Work instructions ->
Below is a listing; restate from it, character for character, the lines beginning at the line holding "- destruct (C" and ending at the line holding "builds them, TimeDNA", both included.

--- Given information Enclosed Below ---

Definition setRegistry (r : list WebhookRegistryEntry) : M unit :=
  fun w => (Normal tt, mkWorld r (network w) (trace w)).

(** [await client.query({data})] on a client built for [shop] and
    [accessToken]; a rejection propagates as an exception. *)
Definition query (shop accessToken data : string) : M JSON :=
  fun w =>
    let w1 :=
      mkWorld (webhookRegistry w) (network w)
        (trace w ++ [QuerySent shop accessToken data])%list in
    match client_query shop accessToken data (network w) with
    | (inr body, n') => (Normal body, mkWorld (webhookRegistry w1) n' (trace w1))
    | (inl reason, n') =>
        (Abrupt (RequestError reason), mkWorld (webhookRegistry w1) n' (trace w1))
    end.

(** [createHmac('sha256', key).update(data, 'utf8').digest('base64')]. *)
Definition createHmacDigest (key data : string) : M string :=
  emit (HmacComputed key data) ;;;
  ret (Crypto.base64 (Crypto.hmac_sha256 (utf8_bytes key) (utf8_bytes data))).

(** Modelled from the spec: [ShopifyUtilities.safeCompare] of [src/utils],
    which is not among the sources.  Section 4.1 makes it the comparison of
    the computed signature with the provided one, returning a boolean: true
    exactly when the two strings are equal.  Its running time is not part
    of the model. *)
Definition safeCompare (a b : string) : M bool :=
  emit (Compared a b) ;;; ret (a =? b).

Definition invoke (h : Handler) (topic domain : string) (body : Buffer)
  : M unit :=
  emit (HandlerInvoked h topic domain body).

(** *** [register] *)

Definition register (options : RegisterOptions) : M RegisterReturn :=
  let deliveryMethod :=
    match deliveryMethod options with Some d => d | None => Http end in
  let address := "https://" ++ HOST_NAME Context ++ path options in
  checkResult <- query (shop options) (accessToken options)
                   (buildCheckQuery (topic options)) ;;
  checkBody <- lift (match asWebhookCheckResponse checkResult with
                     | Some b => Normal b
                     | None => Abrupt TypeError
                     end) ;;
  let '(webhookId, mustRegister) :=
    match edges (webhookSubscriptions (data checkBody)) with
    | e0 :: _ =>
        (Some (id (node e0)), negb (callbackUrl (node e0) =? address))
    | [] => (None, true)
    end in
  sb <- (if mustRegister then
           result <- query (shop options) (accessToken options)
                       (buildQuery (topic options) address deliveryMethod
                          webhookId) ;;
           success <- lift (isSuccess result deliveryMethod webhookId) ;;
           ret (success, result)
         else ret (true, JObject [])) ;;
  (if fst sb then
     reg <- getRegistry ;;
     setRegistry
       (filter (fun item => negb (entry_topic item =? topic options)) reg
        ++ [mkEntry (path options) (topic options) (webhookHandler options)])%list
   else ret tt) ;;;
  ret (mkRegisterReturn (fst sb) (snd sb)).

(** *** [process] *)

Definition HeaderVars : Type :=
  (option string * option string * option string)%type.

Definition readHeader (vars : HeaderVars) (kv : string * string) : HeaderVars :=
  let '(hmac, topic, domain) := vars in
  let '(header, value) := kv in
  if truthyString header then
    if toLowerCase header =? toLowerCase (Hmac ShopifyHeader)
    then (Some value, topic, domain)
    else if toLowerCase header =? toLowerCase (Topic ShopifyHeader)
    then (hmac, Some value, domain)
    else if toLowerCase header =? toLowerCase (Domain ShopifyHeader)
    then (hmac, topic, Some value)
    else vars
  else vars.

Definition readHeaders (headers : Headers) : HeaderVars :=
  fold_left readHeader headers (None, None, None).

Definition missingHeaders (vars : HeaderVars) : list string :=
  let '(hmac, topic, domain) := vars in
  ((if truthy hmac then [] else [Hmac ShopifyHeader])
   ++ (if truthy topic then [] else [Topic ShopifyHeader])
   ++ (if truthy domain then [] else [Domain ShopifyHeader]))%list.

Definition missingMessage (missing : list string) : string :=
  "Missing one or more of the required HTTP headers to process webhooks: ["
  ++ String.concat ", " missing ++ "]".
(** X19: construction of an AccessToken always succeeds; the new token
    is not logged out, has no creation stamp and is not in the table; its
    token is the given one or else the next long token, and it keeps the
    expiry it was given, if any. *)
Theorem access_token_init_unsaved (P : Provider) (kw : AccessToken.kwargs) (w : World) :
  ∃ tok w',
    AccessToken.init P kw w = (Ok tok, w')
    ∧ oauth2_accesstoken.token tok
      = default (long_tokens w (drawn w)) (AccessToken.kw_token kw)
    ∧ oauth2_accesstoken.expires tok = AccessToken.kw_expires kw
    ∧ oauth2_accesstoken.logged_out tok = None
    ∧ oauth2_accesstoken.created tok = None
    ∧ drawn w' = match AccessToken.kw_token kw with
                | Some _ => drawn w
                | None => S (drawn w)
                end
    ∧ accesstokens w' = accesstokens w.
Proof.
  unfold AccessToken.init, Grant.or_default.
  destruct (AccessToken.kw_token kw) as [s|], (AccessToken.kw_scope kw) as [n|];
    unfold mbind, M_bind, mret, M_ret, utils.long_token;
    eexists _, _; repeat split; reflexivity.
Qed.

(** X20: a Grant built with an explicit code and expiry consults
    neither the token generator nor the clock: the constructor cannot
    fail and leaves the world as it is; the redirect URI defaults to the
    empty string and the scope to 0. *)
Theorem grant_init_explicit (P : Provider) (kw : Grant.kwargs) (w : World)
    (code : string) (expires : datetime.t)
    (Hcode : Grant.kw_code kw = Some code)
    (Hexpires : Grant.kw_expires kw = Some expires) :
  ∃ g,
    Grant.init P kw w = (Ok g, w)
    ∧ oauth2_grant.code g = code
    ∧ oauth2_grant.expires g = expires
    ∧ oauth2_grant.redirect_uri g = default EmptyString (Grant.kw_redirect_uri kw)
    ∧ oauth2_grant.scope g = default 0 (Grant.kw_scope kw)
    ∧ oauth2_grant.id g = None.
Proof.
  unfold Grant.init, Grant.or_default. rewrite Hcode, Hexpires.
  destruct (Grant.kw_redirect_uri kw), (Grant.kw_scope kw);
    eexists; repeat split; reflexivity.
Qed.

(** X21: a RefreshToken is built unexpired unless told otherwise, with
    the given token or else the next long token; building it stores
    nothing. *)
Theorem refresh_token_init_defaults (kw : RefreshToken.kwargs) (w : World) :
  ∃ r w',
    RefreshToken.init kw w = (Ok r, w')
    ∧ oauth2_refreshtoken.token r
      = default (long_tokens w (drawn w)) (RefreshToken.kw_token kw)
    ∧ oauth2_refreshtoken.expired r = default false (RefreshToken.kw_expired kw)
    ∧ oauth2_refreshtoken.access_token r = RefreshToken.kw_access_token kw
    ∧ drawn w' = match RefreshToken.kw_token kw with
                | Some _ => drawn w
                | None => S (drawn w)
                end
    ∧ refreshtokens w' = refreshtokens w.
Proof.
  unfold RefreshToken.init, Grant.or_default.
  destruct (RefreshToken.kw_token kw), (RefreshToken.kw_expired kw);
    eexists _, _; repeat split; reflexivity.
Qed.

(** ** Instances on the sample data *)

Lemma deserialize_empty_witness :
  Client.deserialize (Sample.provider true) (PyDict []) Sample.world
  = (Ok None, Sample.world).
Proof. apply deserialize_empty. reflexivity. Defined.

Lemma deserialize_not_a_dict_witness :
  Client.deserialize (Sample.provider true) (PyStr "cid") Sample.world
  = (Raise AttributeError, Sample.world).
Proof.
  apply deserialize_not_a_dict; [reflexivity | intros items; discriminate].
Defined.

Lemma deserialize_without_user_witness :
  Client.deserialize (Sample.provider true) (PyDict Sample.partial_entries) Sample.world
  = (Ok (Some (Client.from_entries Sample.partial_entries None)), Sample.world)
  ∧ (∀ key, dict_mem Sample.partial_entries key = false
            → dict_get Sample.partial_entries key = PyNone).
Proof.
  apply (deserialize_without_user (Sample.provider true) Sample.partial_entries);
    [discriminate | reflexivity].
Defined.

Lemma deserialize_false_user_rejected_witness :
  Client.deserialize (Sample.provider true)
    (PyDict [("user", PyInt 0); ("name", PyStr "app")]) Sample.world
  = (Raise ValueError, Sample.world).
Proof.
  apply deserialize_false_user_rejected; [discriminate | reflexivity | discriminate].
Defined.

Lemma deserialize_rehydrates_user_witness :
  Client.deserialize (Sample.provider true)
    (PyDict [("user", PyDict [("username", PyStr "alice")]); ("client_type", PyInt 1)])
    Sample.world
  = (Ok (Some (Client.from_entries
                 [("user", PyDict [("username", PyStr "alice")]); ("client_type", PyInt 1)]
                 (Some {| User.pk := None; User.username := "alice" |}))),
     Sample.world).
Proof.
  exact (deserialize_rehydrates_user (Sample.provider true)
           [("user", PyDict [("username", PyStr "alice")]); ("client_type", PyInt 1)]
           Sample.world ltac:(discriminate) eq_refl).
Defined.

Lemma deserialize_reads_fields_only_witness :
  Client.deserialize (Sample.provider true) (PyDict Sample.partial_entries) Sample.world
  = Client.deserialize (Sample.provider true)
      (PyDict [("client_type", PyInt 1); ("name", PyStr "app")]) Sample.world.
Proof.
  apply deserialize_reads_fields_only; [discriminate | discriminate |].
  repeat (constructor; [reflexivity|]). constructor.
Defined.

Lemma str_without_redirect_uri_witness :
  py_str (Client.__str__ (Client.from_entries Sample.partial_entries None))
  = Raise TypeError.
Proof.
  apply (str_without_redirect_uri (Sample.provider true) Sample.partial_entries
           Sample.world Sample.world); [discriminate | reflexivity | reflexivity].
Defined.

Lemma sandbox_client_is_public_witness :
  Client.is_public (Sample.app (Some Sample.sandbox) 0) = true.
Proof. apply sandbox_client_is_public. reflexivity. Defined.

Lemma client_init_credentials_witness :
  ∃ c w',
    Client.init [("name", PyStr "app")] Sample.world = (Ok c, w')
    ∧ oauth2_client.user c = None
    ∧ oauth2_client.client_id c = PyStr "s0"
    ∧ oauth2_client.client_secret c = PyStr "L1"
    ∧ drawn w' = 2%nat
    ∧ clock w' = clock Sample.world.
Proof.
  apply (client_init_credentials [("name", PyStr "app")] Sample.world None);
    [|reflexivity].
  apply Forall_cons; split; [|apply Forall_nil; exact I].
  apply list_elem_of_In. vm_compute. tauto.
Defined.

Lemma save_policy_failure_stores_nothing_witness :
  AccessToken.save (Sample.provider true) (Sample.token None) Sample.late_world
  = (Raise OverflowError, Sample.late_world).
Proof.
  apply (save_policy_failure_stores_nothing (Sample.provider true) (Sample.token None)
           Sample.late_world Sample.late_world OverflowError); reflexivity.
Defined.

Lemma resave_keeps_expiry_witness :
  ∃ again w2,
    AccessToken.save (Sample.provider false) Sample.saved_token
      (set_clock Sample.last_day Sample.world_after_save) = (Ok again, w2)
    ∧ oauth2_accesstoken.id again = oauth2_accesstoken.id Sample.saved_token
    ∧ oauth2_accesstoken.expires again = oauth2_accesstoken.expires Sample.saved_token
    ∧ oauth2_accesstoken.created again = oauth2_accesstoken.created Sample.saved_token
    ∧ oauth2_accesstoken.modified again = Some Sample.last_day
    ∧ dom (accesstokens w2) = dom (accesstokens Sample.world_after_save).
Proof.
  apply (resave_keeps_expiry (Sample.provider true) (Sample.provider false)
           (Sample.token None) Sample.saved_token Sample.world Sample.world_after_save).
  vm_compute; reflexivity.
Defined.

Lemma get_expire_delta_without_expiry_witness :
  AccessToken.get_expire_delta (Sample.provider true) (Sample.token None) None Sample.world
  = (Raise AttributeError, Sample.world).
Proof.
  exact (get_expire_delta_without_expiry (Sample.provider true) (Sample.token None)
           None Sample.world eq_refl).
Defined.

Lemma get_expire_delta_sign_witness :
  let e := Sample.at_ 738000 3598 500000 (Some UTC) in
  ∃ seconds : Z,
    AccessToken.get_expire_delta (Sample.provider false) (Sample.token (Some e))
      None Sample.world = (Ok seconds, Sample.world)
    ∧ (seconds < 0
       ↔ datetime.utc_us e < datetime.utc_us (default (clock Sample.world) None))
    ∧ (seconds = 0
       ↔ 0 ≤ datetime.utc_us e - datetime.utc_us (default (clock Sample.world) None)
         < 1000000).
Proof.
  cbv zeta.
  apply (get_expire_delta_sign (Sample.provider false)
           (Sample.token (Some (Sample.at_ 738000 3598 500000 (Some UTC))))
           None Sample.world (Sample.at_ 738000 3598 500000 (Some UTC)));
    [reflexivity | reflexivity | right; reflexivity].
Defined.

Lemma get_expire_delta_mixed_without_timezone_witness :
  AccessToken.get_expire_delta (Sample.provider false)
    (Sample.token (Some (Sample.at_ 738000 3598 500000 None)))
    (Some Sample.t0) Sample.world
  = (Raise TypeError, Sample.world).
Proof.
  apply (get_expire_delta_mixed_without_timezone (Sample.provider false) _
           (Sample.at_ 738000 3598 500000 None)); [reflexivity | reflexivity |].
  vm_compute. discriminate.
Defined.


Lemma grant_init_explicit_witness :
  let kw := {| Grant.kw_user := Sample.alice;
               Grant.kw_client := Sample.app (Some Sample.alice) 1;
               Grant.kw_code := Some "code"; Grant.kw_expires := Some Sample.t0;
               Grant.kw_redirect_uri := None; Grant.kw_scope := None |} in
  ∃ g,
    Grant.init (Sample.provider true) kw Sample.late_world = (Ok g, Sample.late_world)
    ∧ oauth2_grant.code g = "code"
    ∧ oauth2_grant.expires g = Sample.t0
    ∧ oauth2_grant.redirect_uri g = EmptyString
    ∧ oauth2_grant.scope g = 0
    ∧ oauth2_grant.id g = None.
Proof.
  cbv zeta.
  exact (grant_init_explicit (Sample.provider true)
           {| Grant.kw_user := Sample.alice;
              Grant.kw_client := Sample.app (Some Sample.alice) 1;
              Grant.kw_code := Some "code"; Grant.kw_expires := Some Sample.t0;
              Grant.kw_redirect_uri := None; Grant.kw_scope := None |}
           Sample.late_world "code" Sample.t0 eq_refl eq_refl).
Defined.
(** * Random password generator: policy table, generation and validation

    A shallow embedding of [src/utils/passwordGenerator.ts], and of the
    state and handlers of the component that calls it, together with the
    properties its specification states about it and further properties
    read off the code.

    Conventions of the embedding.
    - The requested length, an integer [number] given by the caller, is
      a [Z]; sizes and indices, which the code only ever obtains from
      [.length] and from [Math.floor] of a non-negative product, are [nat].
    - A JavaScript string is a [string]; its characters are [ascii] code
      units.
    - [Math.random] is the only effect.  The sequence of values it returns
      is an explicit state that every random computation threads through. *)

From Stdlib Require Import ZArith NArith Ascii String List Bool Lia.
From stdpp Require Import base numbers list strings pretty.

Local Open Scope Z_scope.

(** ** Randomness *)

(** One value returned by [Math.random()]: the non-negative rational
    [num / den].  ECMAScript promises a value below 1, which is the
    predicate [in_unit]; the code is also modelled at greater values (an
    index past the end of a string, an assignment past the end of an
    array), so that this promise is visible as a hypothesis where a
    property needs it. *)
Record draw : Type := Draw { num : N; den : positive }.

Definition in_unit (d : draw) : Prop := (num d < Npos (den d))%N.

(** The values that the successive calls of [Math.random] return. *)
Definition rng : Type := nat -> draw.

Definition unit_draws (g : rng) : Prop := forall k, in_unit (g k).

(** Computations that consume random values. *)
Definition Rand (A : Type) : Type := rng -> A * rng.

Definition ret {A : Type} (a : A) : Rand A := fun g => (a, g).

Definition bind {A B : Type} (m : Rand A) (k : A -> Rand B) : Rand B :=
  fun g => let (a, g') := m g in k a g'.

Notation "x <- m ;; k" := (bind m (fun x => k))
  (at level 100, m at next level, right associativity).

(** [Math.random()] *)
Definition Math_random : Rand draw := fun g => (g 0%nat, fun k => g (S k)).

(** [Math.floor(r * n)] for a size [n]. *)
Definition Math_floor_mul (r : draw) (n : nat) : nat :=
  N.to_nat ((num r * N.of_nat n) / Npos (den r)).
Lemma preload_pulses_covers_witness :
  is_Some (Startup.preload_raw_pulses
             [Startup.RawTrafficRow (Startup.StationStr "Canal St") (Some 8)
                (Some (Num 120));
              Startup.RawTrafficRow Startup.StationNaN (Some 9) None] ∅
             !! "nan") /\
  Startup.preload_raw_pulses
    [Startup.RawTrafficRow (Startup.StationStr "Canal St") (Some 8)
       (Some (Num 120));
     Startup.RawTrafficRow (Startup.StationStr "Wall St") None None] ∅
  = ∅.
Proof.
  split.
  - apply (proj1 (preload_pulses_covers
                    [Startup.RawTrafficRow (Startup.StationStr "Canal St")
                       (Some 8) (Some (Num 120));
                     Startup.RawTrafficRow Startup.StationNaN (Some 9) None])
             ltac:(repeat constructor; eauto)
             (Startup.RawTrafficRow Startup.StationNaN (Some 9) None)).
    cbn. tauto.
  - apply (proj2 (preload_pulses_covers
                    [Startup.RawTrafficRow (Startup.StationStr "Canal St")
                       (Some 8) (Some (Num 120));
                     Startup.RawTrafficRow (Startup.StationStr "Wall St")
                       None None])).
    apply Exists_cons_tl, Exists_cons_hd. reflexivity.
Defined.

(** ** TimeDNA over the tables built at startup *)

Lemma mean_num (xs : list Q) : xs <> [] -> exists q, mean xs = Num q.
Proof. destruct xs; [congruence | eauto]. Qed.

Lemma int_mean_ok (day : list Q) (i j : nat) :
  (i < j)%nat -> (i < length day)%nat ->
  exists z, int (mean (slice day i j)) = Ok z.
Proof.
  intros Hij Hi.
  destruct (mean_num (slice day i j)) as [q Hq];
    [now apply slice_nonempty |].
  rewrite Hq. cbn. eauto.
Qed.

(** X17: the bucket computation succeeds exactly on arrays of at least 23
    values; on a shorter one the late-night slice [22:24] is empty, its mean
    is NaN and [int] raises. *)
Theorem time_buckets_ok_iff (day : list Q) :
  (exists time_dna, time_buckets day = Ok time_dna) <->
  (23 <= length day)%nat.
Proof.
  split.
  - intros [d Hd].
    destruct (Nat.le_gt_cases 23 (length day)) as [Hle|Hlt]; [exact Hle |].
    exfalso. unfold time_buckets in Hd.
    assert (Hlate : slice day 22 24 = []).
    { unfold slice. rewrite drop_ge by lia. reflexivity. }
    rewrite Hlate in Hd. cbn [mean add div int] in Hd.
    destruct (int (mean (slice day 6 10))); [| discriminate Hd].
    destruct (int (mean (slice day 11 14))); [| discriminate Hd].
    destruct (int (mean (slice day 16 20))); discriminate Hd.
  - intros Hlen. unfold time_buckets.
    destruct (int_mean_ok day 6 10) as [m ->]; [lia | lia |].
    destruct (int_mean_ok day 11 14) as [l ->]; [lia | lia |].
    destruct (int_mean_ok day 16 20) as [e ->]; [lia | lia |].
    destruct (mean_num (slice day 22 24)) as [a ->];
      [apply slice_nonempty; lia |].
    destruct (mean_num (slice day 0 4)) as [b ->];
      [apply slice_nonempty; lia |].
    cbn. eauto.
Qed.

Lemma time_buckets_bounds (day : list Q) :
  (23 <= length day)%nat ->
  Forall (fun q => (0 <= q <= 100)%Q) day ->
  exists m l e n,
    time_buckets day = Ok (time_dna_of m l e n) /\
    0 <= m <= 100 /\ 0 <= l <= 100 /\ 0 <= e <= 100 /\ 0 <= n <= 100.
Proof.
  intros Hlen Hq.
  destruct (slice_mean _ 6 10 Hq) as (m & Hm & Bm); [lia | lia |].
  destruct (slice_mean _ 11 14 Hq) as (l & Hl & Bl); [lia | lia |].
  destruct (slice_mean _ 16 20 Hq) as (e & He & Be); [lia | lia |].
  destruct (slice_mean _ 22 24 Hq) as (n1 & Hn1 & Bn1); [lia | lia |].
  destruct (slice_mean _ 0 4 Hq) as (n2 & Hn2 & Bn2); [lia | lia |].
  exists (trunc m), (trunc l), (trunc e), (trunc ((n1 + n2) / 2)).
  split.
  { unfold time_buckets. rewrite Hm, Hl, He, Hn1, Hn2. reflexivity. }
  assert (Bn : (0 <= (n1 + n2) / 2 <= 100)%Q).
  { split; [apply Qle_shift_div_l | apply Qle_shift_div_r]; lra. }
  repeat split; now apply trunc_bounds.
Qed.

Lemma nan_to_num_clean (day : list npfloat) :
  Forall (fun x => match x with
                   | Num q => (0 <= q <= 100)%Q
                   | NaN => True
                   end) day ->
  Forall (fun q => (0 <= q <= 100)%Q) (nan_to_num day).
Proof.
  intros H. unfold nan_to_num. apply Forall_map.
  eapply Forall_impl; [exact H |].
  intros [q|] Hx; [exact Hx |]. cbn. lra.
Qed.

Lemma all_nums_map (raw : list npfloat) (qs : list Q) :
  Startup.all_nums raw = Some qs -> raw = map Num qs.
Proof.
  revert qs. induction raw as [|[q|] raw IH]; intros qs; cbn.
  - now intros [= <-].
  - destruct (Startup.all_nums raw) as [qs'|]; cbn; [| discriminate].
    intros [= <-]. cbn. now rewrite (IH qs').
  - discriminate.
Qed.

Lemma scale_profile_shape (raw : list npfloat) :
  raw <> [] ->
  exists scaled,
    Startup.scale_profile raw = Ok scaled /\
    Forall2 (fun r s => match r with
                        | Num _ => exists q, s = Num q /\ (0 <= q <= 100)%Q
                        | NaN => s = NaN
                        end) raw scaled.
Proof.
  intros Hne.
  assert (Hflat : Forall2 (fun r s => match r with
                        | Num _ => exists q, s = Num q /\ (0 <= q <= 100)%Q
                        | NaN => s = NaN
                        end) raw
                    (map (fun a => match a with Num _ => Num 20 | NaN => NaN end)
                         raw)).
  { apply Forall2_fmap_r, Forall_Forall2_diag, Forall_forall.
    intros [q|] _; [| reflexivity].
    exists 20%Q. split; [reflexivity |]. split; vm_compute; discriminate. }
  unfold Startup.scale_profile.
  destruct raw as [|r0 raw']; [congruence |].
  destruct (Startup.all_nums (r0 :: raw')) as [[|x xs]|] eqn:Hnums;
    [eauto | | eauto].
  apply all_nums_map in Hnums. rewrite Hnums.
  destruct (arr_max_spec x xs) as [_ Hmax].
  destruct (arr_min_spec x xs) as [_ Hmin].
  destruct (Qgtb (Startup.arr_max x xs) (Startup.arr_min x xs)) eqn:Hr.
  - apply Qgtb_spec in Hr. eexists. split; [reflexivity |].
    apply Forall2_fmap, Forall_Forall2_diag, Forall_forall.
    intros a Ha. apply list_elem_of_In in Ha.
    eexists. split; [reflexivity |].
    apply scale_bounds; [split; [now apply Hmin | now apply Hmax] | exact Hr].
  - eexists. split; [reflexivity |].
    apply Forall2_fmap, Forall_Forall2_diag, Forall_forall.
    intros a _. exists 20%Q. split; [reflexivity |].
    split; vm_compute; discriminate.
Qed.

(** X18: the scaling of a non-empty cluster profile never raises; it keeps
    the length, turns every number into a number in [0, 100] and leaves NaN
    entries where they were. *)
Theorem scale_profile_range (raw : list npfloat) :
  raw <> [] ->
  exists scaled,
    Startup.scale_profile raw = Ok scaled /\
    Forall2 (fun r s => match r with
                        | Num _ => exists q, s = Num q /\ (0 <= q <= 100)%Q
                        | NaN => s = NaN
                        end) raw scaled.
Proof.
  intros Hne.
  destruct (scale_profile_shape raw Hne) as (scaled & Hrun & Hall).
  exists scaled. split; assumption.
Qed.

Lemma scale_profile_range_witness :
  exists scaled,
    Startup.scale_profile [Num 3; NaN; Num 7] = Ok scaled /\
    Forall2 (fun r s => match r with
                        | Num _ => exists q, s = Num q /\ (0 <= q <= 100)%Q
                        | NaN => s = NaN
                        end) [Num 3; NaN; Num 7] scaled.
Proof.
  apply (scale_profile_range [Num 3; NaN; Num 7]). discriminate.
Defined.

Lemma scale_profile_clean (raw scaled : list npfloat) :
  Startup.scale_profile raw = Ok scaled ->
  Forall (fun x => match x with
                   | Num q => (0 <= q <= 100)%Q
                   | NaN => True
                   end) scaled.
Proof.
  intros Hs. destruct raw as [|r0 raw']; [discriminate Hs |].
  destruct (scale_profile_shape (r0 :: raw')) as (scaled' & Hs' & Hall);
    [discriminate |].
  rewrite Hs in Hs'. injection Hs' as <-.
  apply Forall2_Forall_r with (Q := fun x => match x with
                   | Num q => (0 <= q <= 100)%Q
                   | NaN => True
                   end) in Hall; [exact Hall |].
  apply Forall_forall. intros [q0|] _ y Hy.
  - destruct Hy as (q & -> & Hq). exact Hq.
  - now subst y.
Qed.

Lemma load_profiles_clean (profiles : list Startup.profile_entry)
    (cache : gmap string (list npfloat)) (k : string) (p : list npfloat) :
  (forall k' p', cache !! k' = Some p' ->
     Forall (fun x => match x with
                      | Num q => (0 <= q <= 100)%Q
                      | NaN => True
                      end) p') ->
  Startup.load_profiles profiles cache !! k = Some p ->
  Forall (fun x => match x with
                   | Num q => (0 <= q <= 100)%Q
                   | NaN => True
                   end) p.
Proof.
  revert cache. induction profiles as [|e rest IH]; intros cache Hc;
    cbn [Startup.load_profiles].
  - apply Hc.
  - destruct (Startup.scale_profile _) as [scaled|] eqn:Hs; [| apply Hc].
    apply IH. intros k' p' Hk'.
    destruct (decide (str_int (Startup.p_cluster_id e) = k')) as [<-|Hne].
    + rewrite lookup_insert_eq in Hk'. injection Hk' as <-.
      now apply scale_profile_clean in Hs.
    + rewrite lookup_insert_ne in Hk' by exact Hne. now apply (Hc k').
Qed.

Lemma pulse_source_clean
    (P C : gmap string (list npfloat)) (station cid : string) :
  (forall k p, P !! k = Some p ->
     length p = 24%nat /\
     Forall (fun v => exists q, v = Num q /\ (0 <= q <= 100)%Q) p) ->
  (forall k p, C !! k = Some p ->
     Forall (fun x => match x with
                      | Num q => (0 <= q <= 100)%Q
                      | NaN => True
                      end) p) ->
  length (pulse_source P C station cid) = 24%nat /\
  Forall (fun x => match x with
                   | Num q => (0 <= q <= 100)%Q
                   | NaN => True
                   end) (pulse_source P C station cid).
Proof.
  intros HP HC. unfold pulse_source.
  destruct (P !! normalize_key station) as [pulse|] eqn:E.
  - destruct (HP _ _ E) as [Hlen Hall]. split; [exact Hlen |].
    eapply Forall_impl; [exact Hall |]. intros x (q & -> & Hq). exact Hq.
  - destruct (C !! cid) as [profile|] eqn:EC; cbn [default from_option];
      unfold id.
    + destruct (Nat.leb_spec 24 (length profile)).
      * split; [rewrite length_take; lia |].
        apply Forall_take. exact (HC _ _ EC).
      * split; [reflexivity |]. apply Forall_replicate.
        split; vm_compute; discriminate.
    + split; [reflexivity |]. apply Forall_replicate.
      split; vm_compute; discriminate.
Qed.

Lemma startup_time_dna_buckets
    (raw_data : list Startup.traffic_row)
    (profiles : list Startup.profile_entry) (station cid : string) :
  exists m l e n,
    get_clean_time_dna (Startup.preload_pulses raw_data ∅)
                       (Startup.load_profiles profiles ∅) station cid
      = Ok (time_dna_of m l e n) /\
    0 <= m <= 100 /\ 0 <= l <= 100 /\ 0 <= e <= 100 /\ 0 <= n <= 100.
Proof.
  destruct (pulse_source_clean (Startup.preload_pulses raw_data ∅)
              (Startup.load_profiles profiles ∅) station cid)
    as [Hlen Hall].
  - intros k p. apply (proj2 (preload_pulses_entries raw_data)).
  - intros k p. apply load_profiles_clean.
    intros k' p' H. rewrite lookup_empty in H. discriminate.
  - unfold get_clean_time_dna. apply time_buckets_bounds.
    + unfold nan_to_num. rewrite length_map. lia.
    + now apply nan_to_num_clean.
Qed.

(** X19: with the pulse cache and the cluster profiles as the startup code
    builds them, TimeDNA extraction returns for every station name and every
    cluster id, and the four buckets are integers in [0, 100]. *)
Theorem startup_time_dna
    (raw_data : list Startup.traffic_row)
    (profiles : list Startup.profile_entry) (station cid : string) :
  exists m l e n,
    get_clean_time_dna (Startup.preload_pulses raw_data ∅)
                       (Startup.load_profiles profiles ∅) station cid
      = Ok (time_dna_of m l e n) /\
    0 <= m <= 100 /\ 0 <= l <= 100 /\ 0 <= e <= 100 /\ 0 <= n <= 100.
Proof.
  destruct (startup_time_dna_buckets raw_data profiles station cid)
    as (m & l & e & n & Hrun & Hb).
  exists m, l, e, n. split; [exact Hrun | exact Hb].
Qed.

--- End of Enclosed Given information ---

Completed task ->
  - destruct (C !! cid) as [profile|] eqn:EC; cbn [default from_option];
      unfold id.
    + destruct (Nat.leb_spec 24 (length profile)).
      * split; [rewrite length_take; lia |].
        apply Forall_take. exact (HC _ _ EC).
      * split; [reflexivity |]. apply Forall_replicate.
        split; vm_compute; discriminate.
    + split; [reflexivity |]. apply Forall_replicate.
      split; vm_compute; discriminate.
Qed.

Lemma startup_time_dna_buckets
    (raw_data : list Startup.traffic_row)
    (profiles : list Startup.profile_entry) (station cid : string) :
  exists m l e n,
    get_clean_time_dna (Startup.preload_pulses raw_data ∅)
                       (Startup.load_profiles profiles ∅) station cid
      = Ok (time_dna_of m l e n) /\
    0 <= m <= 100 /\ 0 <= l <= 100 /\ 0 <= e <= 100 /\ 0 <= n <= 100.
Proof.
  destruct (pulse_source_clean (Startup.preload_pulses raw_data ∅)
              (Startup.load_profiles profiles ∅) station cid)
    as [Hlen Hall].
  - intros k p. apply (proj2 (preload_pulses_entries raw_data)).
  - intros k p. apply load_profiles_clean.
    intros k' p' H. rewrite lookup_empty in H. discriminate.
  - unfold get_clean_time_dna. apply time_buckets_bounds.
    + unfold nan_to_num. rewrite length_map. lia.
    + now apply nan_to_num_clean.
Qed.

(** X19: with the pulse cache and the cluster profiles as the startup code
    builds them, TimeDNA extraction returns for every station name and every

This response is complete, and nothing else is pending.